Ein Durchbruch bei den Verhandlungen über Fangmöglichkeiten im Jahr 2021 bedeutet, dass dänische Fischer mit sofortiger Wirkung wieder Zugang zur Fischerei in norwegischen Gewässern haben werden. Nach mehreren intensiven Wochen gibt es nun Durchbrüche bei den Verhandlungen über die diesjährigen Fangmöglichkeiten.

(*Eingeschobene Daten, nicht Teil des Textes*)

(* ===== verification/Operator.v ===== *)
(** * The operator of a node

    The command-line client with a node behind its HTTP client: requests are
    routed to the handlers of the API. What the commands of an operator do to
    the node. *)

From S2P Require Import Prelude GoFsm Requests Payload.
From S2P Require Import SignatureProposal DkgProposal SigningProposal StateMachines Protocol.
From S2P Require Import LevelState ClientTypes OperationRepo SignatureRepo FsmService JsonText Representable.
From S2P Require Import IOLogic Kyber Dkg SigningTasks KeyStore Services NodeService NodeSpec ProcessMessage NodeRounds.
From S2P Require Import MachineStore Airgapped HttpApi HttpSpec GoText CliArgs Shell Statuses Utils Cli CliSpec.

#[local] Opaque SignatureProposal.New DkgProposal.New SigningProposal.New.

(** ** The transport *)

(** The path of an address: without the scheme, the host, and the query. *)
Definition url_path (address : string) : string :=
  let rest := sdrop 7 address in
  match cut (fun c => Ascii.eqb c "/") rest with
  | None => "/"
  | Some (_, path) =>
      "/" +:+ match cut (fun c => Ascii.eqb c "?") path with Some (path, _) => path | None => path end
  end.

(** The network: whether a connection is made, the request that arrives, and
    the body that the client reads. *)
Class Network (Q : Type) : Type := {
  connects : string → option error;
  request_of : string → bytes → Q;
  body_of : HttpResponse → bytes + error
}.

Section operator.
Context {S : Type} {st : NodeState S} {lerr : LevelDBErr} {spec : NodeStateSpec S}
  {stg : Storage S} {keys : KeyStore S} {env : Env S} {world : WorldSpec S}.
Context {crypto : Crypto} {scrypto : SigningCrypto} {kyber : Kyber} {wc : WcRotation}.
Context {ord : MapOrder} {json_tasks : JSON (list SigningTask)} {json_dump : JSON FSMDump}
  {json_spec : JSONSpec FSMDump} {json_dumps : JSON Dumps} {jmap : JSONMap bytes}
  {json_ops : JSON Operations} {json_sigs : JSON SignaturesStorage}
  {json_recs : JSON (list ReconstructedSignature)} {json_oplist : JSON (list Operation)}
  {json_redkg : JSON ReDKG} {json_keyring : JSON blsKeyringJSON}
  {jreq : RequestsJSON} {jresp : ResponsesJSON} {json_reinit : JSON ReInitDKGForm}.
Context {Q : Type} {forms : HttpForms Q} {dtos : FormDTOs} {router : EchoRouter} {network : Network Q}.
Context {sorter : KeySort} {floats : FloatConversion} {json_client : ClientJSON}.

(** The operator's computer: files, directories and a clock. *)
Context {F : Type} {infiles : InputFiles F} {files : ResultFiles F} {dirs : Directories F} {clock : Env F}.

(** The node and the computer of its operator. *)
Abbreviation Site := (BaseNodeService S * F)%type (only parsing).

Definition set_node (n : BaseNodeService S) (w : Site) : Site := (n, w.2).
Definition set_computer (f : F) (w : Site) : Site := (w.1, f).

#[global] Instance site_infiles : InputFiles Site := fun path => zoom snd set_computer (ioutil_ReadFile path).
#[global] Instance site_files : ResultFiles Site := {|
  os_OpenFile path := zoom snd set_computer (os_OpenFile path);
  os_Write path b := zoom snd set_computer (os_Write path b) |}.
#[global] Instance site_dirs : Directories Site := fun path => zoom snd set_computer (ioutil_ReadDir path).
#[global] Instance site_env : Env Site := {|
  time_Now := zoom snd set_computer time_Now;
  uuid_New := zoom snd set_computer uuid_New;
  rand_Int n := zoom snd set_computer (rand_Int n);
  rand_Bytes n := zoom snd set_computer (rand_Bytes n) |}.

(** A request to the node; a panic of a handler is one of the model. *)
Definition send_request (m address : string) (data : bytes) : IO Site (bytes + error) :=
  match connects address with
  | Some err => throw err
  | None =>
      resp ← zoom fst set_node (serve m (url_path address) (request_of address data));
      mret (body_of resp)
  end.
#[global] Instance site_client : HttpClient Site := {|
  http_Get address := send_request GET address "";
  http_Post address contentType data := send_request POST address data |}.

(** A command of the client at a site. *)
Definition operate (flags : gmap string FlagValue) (c : Command Site) (args : list string) : IO (Term Site) unit :=
  Execute c flags args.

(** ** Sessions *)

(** A message of the board that the node polls, a command, or a change that the
    operator makes to the files, as when results come from the other machine. *)
Inductive SessionStep : Type :=
| Polled (message : Message)
| Operated (c : Command Site) (args : list string)
| Carried (change : F → F).

Definition session_step (flags : gmap string FlagValue) (s : SessionStep) : IO (Term Site) unit :=
  match s with
  | Polled message => on_outer (zoom fst set_node (poll_message message))
  | Operated c args => r ← try (operate flags c args); mret tt
  | Carried change => modify (fun t => set_outer (set_computer (change (outer t).2) (outer t)) t)
  end.

(** Not a reinitialisation, the result of an operation, or a reset; and a
    message whose round and request JSON takes. *)
Definition common (s : SessionStep) : Prop :=
  match s with
  | Polled message => msg_Event message ≠ ReinitDKG ∧ representable_message message
  | Operated c args => c ∈ cli_commands ∧ Use c ≠ "read_operation_result" ∧ Use c ≠ "refresh_state"
  | Carried _ => True
  end.

Definition plain_host (host : string) : Prop := sforall (fun c => negb (Ascii.eqb c "/")) host = true.

Lemma url_path_posted host path : plain_host host → path ∈ posted_paths → url_path (url host path) = path.
Proof.
  intros Hh Hp. assert (∃ tail, path = String "/" tail ∧ cut (fun c => Ascii.eqb c "?") tail = None) as (tail & -> & Ht).
  { unfold posted_paths in Hp. repeat (apply elem_of_cons in Hp as [->|Hp]); [..|by apply not_elem_of_nil in Hp];
      by eexists. }
  unfold url_path, url. assert (sdrop 7 ("http://" +:+ host +:+ String "/" tail) = host +:+ String "/" tail) as ->.
  { by rewrite !sapp_cons, sapp_nil. }
  rewrite cut_app, Ht by done. by rewrite sapp_cons, sapp_nil.
Qed.

(** *** The parts of a site *)

Section parts.
Context (I : BaseNodeService S → Prop).
Abbreviation at_node := (fun w : Site => I w.1) (only parsing).

Lemma computer_keeps {A} (m : IO F A) : keeps at_node (zoom snd set_computer m).
Proof. apply keeps_zoom with (J := fun _ => True); [done|by intros f []|apply keeps_True]. Qed.

Lemma node_keeps {A} (m : IO (BaseNodeService S) A) : keeps I m → keeps at_node (zoom fst set_node m).
Proof. by apply keeps_zoom. Qed.

Lemma send_keeps_node m address data :
  (∀ q, keeps I (serve m (url_path address) q)) → keeps at_node (send_request m address data).
Proof.
  intros Hs. unfold send_request. destruct (connects address); [apply keeps_throw|].
  apply keeps_bind; [by apply node_keeps|]. intros. apply keeps_ret.
Qed.
End parts.

(** A request that only reads leaves the node as it is. *)
Lemma get_keeps (I : BaseNodeService S → Prop) path q :
  (∀ n, I n → ready (deps n)) → keeps I (serve GET path q).
Proof.
  intros Hready n Hn.
  assert (∀ h, find_route GET path = Some h → handles (fun x => x = n) (h q)) as Hh.
  { intros h Hf. apply (get_handler n (Hready n Hn) GET path h q); done. }
  pose proof (serve_handles (fun x => x = n) GET path q Hh n) as H.
  destruct (serve GET path q n) as [[n' [r|e]]|]; [|done..]. by rewrite (proj1 (proj2 H)).
Qed.

Section session.
Context (fsm : FSMService) (ops : BaseOperationRepo) (k0 : string).
Context (Hjson : dumps_faithful) (Hclock : clock_dated (S := S)) (Hapart : keys_apart fsm ops k0).
Context (flags : gmap string FlagValue) (host : string).
Context (Hhost : GetString flags flagListenAddr = inl host) (Hplain : plain_host host).
Abbreviation node_rounds := (node_rounds fsm ops k0) (only parsing).

Lemma post_keeps path q : path ∈ posted_paths → keeps node_rounds (serve POST path q).
Proof.
  intros Hp n Hn. assert (ordinary path q) as Ho.
  { unfold posted_paths in Hp. split; [intros ->|intros ->; exfalso];
      repeat (apply elem_of_cons in Hp as [Hp|Hp]; [discriminate Hp|]); by apply not_elem_of_nil in Hp. }
  pose proof (serve_handles node_rounds POST path q
    (fun h => ordinary_handler fsm ops k0 Hapart POST path h q Ho) n) as H.
  destruct (serve POST path q n) as [[n' [r|e]]|]; [by apply H|done..].
Qed.

Lemma operated_keeps c args :
  common (Operated c args) → keeps (fun t : Term Site => node_rounds (outer t).1) (operate flags c args).
Proof.
  intros (Hc & H1 & H2). unfold operate.
  refine (command_keeps (fun w : Site => node_rounds w.1) flags host Hhost _ _ _ _ _ _ _ c args Hc H1 H2); intros;
    try apply computer_keeps.
  - apply send_keeps_node. intros q. apply get_keeps. intros n Hn. apply Hn.
  - apply send_keeps_node. intros q. rewrite url_path_posted by done. by apply post_keeps.
Qed.

Lemma session_step_keeps s :
  common s → keeps (fun t : Term Site => node_rounds (outer t).1) (session_step flags s).
Proof.
  destruct s as [m|c args|g]; cbn [session_step]; intros Hs.
  - apply keeps_zoom with (J := fun w : Site => node_rounds w.1); [done..|]. apply node_keeps.
    destruct Hs. by apply poll_message_keeps.
  - apply keeps_bind; [by apply keeps_try, operated_keeps|]. intros. apply keeps_ret.
  - by intros t Ht.
Qed.

(** C5. The operator's day: messages of the board, commands of the client and
    files carried between machines, in any order, as long as none is a
    reinitialisation, a result or a reset, the messages' rounds and requests are
    ones that JSON takes (valid UTF-8; times between year 1 and the last day of
    year 9999, a week earlier where a deadline is computed) and the node's clock
    is not in the last week of year 9999, leave the rounds of the node dumps of
    reachable instances; and the commands that query, among them the listing of
    a round's status, the export of signatures and the file of an operation,
    leave the node and everything behind it as they were. *)
Theorem operator_session (t t' : Term Site) steps r :
  node_rounds (outer t).1 → Forall common steps → iterIO (session_step flags) steps t = Ret (t', r) →
  node_rounds (outer t').1 ∧
  ∀ c args t2 r2, c ∈ query_commands → operate flags c args t' = Ret (t2, r2) → (outer t2).1 = (outer t').1.
Proof.
  intros Ht Hs Hrun.
  assert (node_rounds (outer t').1) as Ht'.
  { refine (keeps_run (fun x : Term Site => node_rounds (outer x).1) _ _ _ _ _ Ht Hrun). clear Hrun. unfold iterIO.
    induction Hs as [|s steps Hc _ IH]; cbn [foldIO]; [apply keeps_ret|].
    apply keeps_bind; [by apply session_step_keeps|]. by intros []. }
  split; [done|]. intros c args t2 r2 Hc Hop.
  assert (keeps (fun x : Term Site => (outer x).1 = (outer t').1) (operate flags c args)) as Hk.
  { refine (query_keeps (fun w : Site => w.1 = (outer t').1) flags host Hhost _ _ _ _ c args Hc);
      intros; try apply (computer_keeps (fun n => n = (outer t').1)).
    apply (send_keeps_node (fun n => n = (outer t').1)). intros q. apply get_keeps. intros n ->. apply Ht'. }
  exact (keeps_run (fun x : Term Site => (outer x).1 = (outer t').1) _ _ _ _ Hk eq_refl Hop).
Qed.
End session.
End operator.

Die EU und Norwegen haben gerade ein Abkommen geschlossen, was bedeutet, dass dänische Schiffe jetzt wieder in norwegischen Gewässern fischen können. Dieses erklärt das Ministerium für Ernährung, Landwirtschaft und Fischerei in einer Pressemitteilung. Bisher hat Norwegen dänischen Fischern aufgrund komplexer Verhandlungen zwischen der EU, Großbritannien und Norwegen über Fangmöglichkeiten für 2021 keinen Zugang zu seinen Gewässern gewährt. Dies ist seit dem Jahreswechsel der Fall und hat insbesondere große Frustration ausgelöst für die Fischer, die auf Zugang zu den Gewässern angewiesen sind.

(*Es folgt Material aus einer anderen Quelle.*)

(* ===== verification/PrysmCheck.v ===== *)
(** * The Prysm check, [pkg/prysm/prysm.go] and [cmd/prysm_compatibility_checker]

    Signatures and keys checked by another BLS library, which is a class. A
    command ends the process with [log.Fatal] where it does not print that all is
    well; this is an error of the model. *)

From S2P Require Import Prelude LevelState ClientTypes IOLogic SigningTasks GoText Airgapped Shell Utils.

(** [github.com/prysmaticlabs/prysm/v3/crypto/bls] *)
Class PrysmBLS : Type := {
  PrysmPublicKey : Type;
  PrysmSignature : Type;
  PublicKeyFromBytes : bytes → PrysmPublicKey + error;
  SignatureFromBytes : bytes → PrysmSignature + error;
  prysm_Verify : PrysmSignature → PrysmPublicKey → bytes → bool
}.

Section check.
Context {W : Type} {infiles : InputFiles W} {prysm : PrysmBLS} {ord : MapOrder}
  {json_exported : JSON ExportedSignatures}.

Definition base64_decoded (msg : string) (s : string) : IO (Term W) bytes :=
  wrap msg (json_res "base64" (base64_DecodeString s)).

(** The body of the loop over the signatures. *)
Definition verify_entry (prysmPubKey : PrysmPublicKey) (dataDir : string) (signature : ExportedSignatureEntity)
    : IO (Term W) unit :=
  prysmSig ← wrap "failed to get prysm sig from bytes" (of_res (SignatureFromBytes (es_Signature signature)));
  msg ← wrap "failed to read file" (on_outer (ioutil_ReadFile (filepath_Join dataDir (es_File signature))));
  if negb (prysm_Verify prysmSig prysmPubKey msg) then throw (Err "failed to verify prysm signature for file")
  else mret tt.

Definition BatchVerification (exportedSignatures : ExportedSignatures) (pubkeyb64 dataDir : string)
    : IO (Term W) unit :=
  pubkey ← base64_decoded "failed to decode pubkey bytes from string" pubkeyb64;
  prysmPubKey ← wrap "failed to get prysm pubkey from bytes" (of_res (PublicKeyFromBytes pubkey));
  iterIO (verify_entry prysmPubKey dataDir) (range exportedSignatures).*2.

Definition checkSignature : Command W := mk_Command "check_signature" (Some 1%nat) (fun flags args =>
  a ← arg args 0;
  sig ← base64_decoded "failed to decode signature bytes from string" a;
  _ ← wrap "failed to get prysm sig from bytes" (of_res (SignatureFromBytes sig));
  Println "Signature is correct").

Definition checkPubKey : Command W := mk_Command "check_pubkey" (Some 1%nat) (fun flags args =>
  a ← arg args 0;
  pubkey ← base64_decoded "failed to decode pubkey bytes from string" a;
  _ ← wrap "failed to get prysm pubkey from bytes" (of_res (PublicKeyFromBytes pubkey));
  Println "Public key is correct").

Definition verify : Command W := mk_Command "verify" (Some 3%nat) (fun flags args =>
  a ← arg args 0;
  sig ← base64_decoded "failed to decode signature bytes from string" a;
  prysmSig ← wrap "failed to get prysm sig from bytes" (of_res (SignatureFromBytes sig));
  a ← arg args 1;
  pubkey ← base64_decoded "failed to decode pubkey bytes from string" a;
  prysmPubKey ← wrap "failed to get prysm pubkey from bytes" (of_res (PublicKeyFromBytes pubkey));
  path ← arg args 2;
  msg ← wrap "failed to read file" (on_outer (ioutil_ReadFile path));
  if negb (prysm_Verify prysmSig prysmPubKey msg) then throw (Err "failed to verify prysm signature")
  else Println "Signature is correct").

Definition verifyBatch : Command W := mk_Command "verify_batch" (Some 3%nat) (fun flags args =>
  exportedSignaturesFile ← arg args 0;
  pubkeyb64 ← arg args 1;
  dataDir ← arg args 2;
  data ← wrap "failed to read exported signatures file" (on_outer (ioutil_ReadFile exportedSignaturesFile));
  exportedSignatures ← json_res "failed to unmarshal exported signatures data" (unmarshal data);
  _ ← BatchVerification exportedSignatures pubkeyb64 dataDir;
  Println "All batch signatures are correct").

Definition prysm_commands : list (Command W) := [checkPubKey; checkSignature; verify; verifyBatch].

Definition prysm_main (flags : gmap string FlagValue) (name : string) (args : list string) : IO (Term W) unit :=
  wrap "Failed to execute root command" (ExecuteRoot prysm_commands flags name args).
End check.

Daher freut sich der Fischereiminister Rasmus Prehn (Socialdemokraterne), dass er den dänischen Fischern nun die gute Nachricht überbringen kann und dass siewieder Kurs auf norwegische Gewässer nehmen können. „Ich habe großes Mitgefühl für die vielen dänischen Fischer, die ohne Schuld in ein großes politisches Spiel über Fangmöglichkeiten verwickelt wurden. Daher stand es schon lange ganz oben auf meiner Tagesordnung, dass wir den dänischen Fischern erneut den Zugang zu norwegischen Gewässern sichern sollten. Daher freue ich mich sehr, dass mit dem heutigen Abkommen der Zugang zu norwegischen Gewässern wieder gesichert ist. Ich habe mich bei jeder Gelegenheit dafür eingesetzt, und meine Mitarbeiter im Ministerium haben hart daran gearbeitet, dieses Abkommen zu erreichen“, sagt Fischereiminister Rasmus Prehn.

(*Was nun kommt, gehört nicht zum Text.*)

Lemma on_env_run {A} (m : IO E A) d e' r :
  m (d_env d) = Ret (e', r) → assembled d →
  ∃ d', on_env m d = Ret (d', r) ∧ assembled d' ∧ deps_stored d' = deps_stored d ∧ deps_rest d' = deps_rest d.
Proof.
  intros Hm [H1 H2 H3 H4 H5]. unfold on_env, zoom. rewrite Hm. eexists. split; [done|].
  split; [by constructor|done].
Qed.
#[export] Program Instance assembled_world : WorldSpec D := { rest := deps_rest }.
Next Obligation.
  intros k v d d' Ha Hset. destruct (Put_state d k v Ha) as (w' & Hput & _ & _ & Hk).
  cbn in Hset. unfold on_state, zoom in Hset. cbn in Hset. unfold LevelDBState_Set in Hset.
  rewrite Hput in Hset. cbn in Hset. injection Hset as <-. unfold deps_rest, keys_in. cbn. by rewrite Hk.
Qed.
Next Obligation.
  intros o d Ha. destruct (Put_state d (offset_key (topic (d_state d))) (PutUint64 o) Ha) as (w' & Hput & Hd & Ha' & Hk).
  assert (LevelState.SaveOffset o (d_state d, d_disk d) = Ret ((d_state d, w'), inl tt)) as Hsave.
  { unfold LevelState.SaveOffset. unfold offset_key in Hput. by rewrite Hput. }
  eexists. split; [exact (on_state_run _ d _ _ _ Hsave)|].
  split; [done|]. split; [exact Hd|]. unfold deps_rest, keys_in. cbn. by rewrite Hk.
Qed.
Next Obligation.
  intros o d Ha Ho Hs. pose proof (LoadOffset_ok (d_state d) (d_disk d) o (as_state _ Ha) Hs) as Hl.
  rewrite Z.mod_small in Hl by done. etrans; [exact (on_state_run _ d _ _ _ Hl)|]. by rewrite deps_eta.
Qed.
Next Obligation.
  intros d Ha. cbn. unfold on_state, zoom. cbn. unfold LoadOffset.
  destruct (leveldb_Get _ _ (d_disk d)) as [bz|]; cbn; [destruct (Uint64 bz); cbn; [|done]|]; by rewrite deps_eta.
Qed.
Next Obligation.
  intros ms d Ha. destruct (kafka_Send_run ms (d_storage d) (as_writer _ Ha)) as (w' & r & pre & Hrun & Hpre & Hlog & Hr).
  destruct (on_storage_run _ d w' r Hrun Ha) as (d' & Hd' & Ha' & Hst & Hk & Hs & Hw).
  exists d', r, pre, pre. split; [exact Hd'|]. split_and!; [done..| |done|apply sent_as_refl|].
  - unfold deps_rest, push. cbn. by rewrite Hw, Hlog, Hk, Hs.
  - destruct r; [|done]. destruct Hr as [-> ->]. done.
Qed.
Next Obligation.
  intros o d Ha. destruct (as_reader _ Ha) as [rd Hrd].
  destruct (reader_ReadMessages rd (readDuration (d_storage d)) (ks_world (d_storage d))) as [w' [l e]] eqn:Hread.
  pose proof (ReadMessages_log _ _ _ _ _ Hread) as Hlog.
  assert (∃ r, kafka_GetMessages o (d_storage d) = Ret (ks_set_world w' (d_storage d), r)) as [r Hrun].
  { unfold kafka_GetMessages. rewrite Hrd, Hread. destruct e; by eexists. }
  destruct (on_storage_run _ d w' r Hrun Ha) as (d' & Hd' & Ha' & Hst & Hk & Hs & Hw).
  exists d', r. split; [exact Hd'|]. split_and!; [done..|]. unfold deps_rest. by rewrite Hw, Hlog, Hk, Hs.
Qed.
Next Obligation.
  intros u pw d Ha. destruct (as_keys _ Ha) as (m & Hm). cbn. unfold on_keys, zoom. cbn.
  rewrite (LoadKeys_ok m _ u pw Hm), (keys_in_holds m d Hm). by rewrite deps_eta.
Qed.
Next Obligation.
  intros d Ha. destruct (time_answers (d_env d)) as (e' & t & Ht).
  destruct (on_env_run _ d e' _ Ht Ha) as (d' & Hd' & ? & ? & ?). by exists d', t.
Qed.
Next Obligation.
  intros d Ha. destruct (uuid_answers (d_env d)) as (e' & t & Ht).
  destruct (on_env_run _ d e' _ Ht Ha) as (d' & Hd' & ? & ? & ?). by exists d', t.
Qed.
Next Obligation.
  intros n d Ha. destruct (rand_answers n (d_env d)) as (e' & t & Ht).
  destruct (on_env_run _ d e' _ Ht Ha) as (d' & Hd' & ? & ? & ?). by exists d', t.
Qed.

Genauer gesagt umfasst das Abkommen zwischen der EU und Norwegen die Fangquoten für das Skagerrak und das Kattegat im Jahr 2021 für sechs gemeinsame Bestände (Kabeljau, Schellfisch, Wittling, Scholle, Garnele und Hering). Die Bestände sind von großer Bedeutung für dänische Fischer.

Zwischen der EU, dem Vereinigten Königreich und Norwegen wurde auch eine Einigung über die gesamten Fangquoten für Kabeljau, Schellfisch, Seelachs, Wittling, Scholle und Hering in der Nordsee im Jahr 2021 erzielt. Das trilaterale Abkommen ist historisch, da es das erste Mal seit dem Austritt Großbritanniens aus der EU ist, dass ein solches trilaterales Abkommen besteht.

Fischereiminister Rasmus Prehn hofft, dass es den Weg für eine neue und gute Zusammenarbeit in der Zukunft ebnen wird. „Ich hoffe, dass wir mit dem Abkommen den Weg für eine neue, gute und vertrauensvolle Zusammenarbeit geebnet haben, in der wir gemeinsam den Rahmen für eine nachhaltige Fischerei in Europa schaffen können. Jetzt ist es an uns, dass wir bald das Ziel des Gesamtabkommens für die Fischerei im Jahr 2021 erreichen. Ich denke, wir schulden das den Fischern“, sagt er.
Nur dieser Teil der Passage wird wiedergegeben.